Todd Eury: Talk to us about your organization, Joe, and your home care services and, and how you're navigating that to ensure that you're getting paid.
Joe Williams: So originally when we started out, um, we, it all started with one patient and, we originally started with multi-dose blisters because there were no barriers to entry. It was very inexpensive to jump into. And we were really caught off guard by the demand.
So, we grew so fast that the rate limiting step was what our pharmacists were capable of checking. I had four or five techs that were assembling multi-dose blisters around the clock, and they could fly through them. They would do a fantastic job and, and there were with little to no errors. There would be occasionally human error, but then as the pharmacist, I would have stacks on my counters of all these compliance packaging, and we went through every single sale.
And so, we were just getting really bogged down and we started looking for solutions that because for most things to be successful, they have to be scalable. You know, you have to be able to continue to provide the service and you have to either, you have to either really be super intense in a specific region, or you have to expand that region to give you what you need. And so, we actually have expanded at this point to nine counties in Southeastern North Carolina and the solution that allowed us to do that was the RxSafe RapidPak.
We've experienced massive flooding, hurricanes — all of these things. And we can proudly say that no patient has ever missed a dose because of us. We've done everything to make sure that they had it.
—Joe Williams, Brisson Drugs Owner and Pharmacy Consultant
We found that once we kind of capped out with multi-dose blister, that we needed a better solution, we really needed a way that we could streamline the check process, the verification process, and the RxSafe has been the system that we found has been the best for us to do that. Beyond that, it was a matter of transportation. It was a matter of having a plan. If you've ever heard me talk about our delivery model, we began with the end in mind, like I knew five years ago that I was going be covering Southeastern North Carolina.
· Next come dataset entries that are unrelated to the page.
(** The request: the name, cut so that a NUL remains, and the flags. *)
Definition tun_ifreq (name : str) : outcome Ifreq :=
  let copy_len := Nat.min (length name) (IFNAMSIZ - 1) in
  let* src := slice name 0 copy_len in
  let* ifr_name := copy_from_slice (replicate IFNAMSIZ 0) 0 copy_len src in
  Ret (MkIfreq ifr_name (Z.lor IFF_TUN IFF_NO_PI)).

(** [create_tun_device]: the descriptor is raw, so the error path closes it
    itself. *)
Definition create_tun_device (name : str) (w : World) : outcome (World * result Z str) :=
  if negb (ok COpen) then Ret (w, Err (lit "open")) else
  let w := w <| fds ::= <[fd := FdTun None]> |> in
  let* ifr := tun_ifreq name in
  if negb (ok CIoctl) then Ret (close w, Err (lit "ioctl"))
  else Ret (w <| fds ::= <[fd := FdTun (Some ifr)]> |>, Ok fd).

(** How a run of the [ip] tool ends. *)
Inductive IpOutcome : Type := IpNotRun | IpExit (success : bool) (status : str).
Context (ip : list str -> IpOutcome).

(** [args.join(" ")]. *)
Fixpoint join (args : list str) : str :=
  match args with
  | [] => []
  | [a] => a
  | a :: rest => a ++ [32] ++ join rest
  end.

Definition run_ip_command (args : list str) (w : World) : World * result unit str :=
  match ip args with
  | IpNotRun => (w, Err (lit "spawn"))
  | IpExit success status =>
      (w <| commands ::= fun l => l ++ [args] |>,
       if success then Ok tt else Err (lit "ip " ++ join args ++ lit " failed with " ++ status))
  end.

Definition configure_commands (name : str) : list (list str) :=
  [[lit "link"; lit "set"; lit "dev"; name; lit "mtu"; TUN_MTU];
   [lit "link"; lit "set"; lit "dev"; name; lit "up"];
   [lit "addr"; lit "replace"; TUN_INTERFACE_CIDR; lit "dev"; name]].

(** The commands in order; the first failure ends the sequence. *)
Fixpoint run_ip_commands (l : list (list str)) (w : World) : World * result unit str :=
  match l with
  | [] => (w, Ok tt)
  | args :: rest =>
      match run_ip_command args w with
      | (w, Ok _) => run_ip_commands rest w
      | (w, Err e) => (w, Err e)
      end
  end.
Definition configure_tun_interface (name : str) : World -> World * result unit str :=
  run_ip_commands (configure_commands name).

(** What [TunHandler::new] returns: the handler's descriptor and the maps the
    handler and the cleanup share. *)
Definition tun_handler_new (w : World) : outcome (World * result (Z * Tun) str) :=
  let* (w, r) := create_tun_device TUN_DEVICE_NAME w in
  match r with
  | Err e => Ret (w, Err e)
  | Ok tun_fd =>
      match configure_tun_interface TUN_DEVICE_NAME w with
      | (w, Err e) => Ret (w, Err e)
      | (w, Ok _) => Ret (w, Ok (tun_fd, MkTun ∅ ∅))
      end
  end.

(** [Drop for TunHandler], when its two threads have ended. *)
Definition tun_handler_drop (w : World) : World := close w.

End Calls.

(* ------------------------------------------------------------------ *)
(** ** Receiving on a flow's socket *)

Definition IPPROTO_IP : Z := 0.
Definition IP_TOS : Z := 1.

(** A control message: level, type and data. *)
Record Cmsg : Type := MkCmsg { cmsg_level : Z; cmsg_type : Z; cmsg_data : list Z }.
And we started building a delivery model that was going to accommodate one day, and then we allowed ourselves to grow into it, keeping those necessary efficiencies in mind so that it was going be scalable long term.
Some of the biggest obstacles that most owners face is having a streamlined process for acquiring the patients, getting the packaging done in a timely fashion, and then being able to get that back out to those patients and in a reasonable amount of time, because once you take them on as compliance packaging patient, at least this is how it is in my store, I take responsibility that their next dose, their next time dose is never, ever going to be late. We've experienced massive flooding, hurricanes - all of these things. And we can proudly say that no patient has ever missed a dose because of us. We've done everything to make sure that they had it.
So, you really have to kind of be prepared for the unforeseen. You have to be prepared for more demand than you expect to be there. And then you have to be available to those patients because you're going find that when it comes to your patients who are in these programs, you become a lot more intimately involved with them than you do some of the patients that you may only see every 30 or 90 days that are walking in your store on sync, because you, you are taking responsibility for every dose, every med pass time, everything, but that's what we want as independent pharmacies. We want to be connected to our patients, and it's a beautiful way to do it.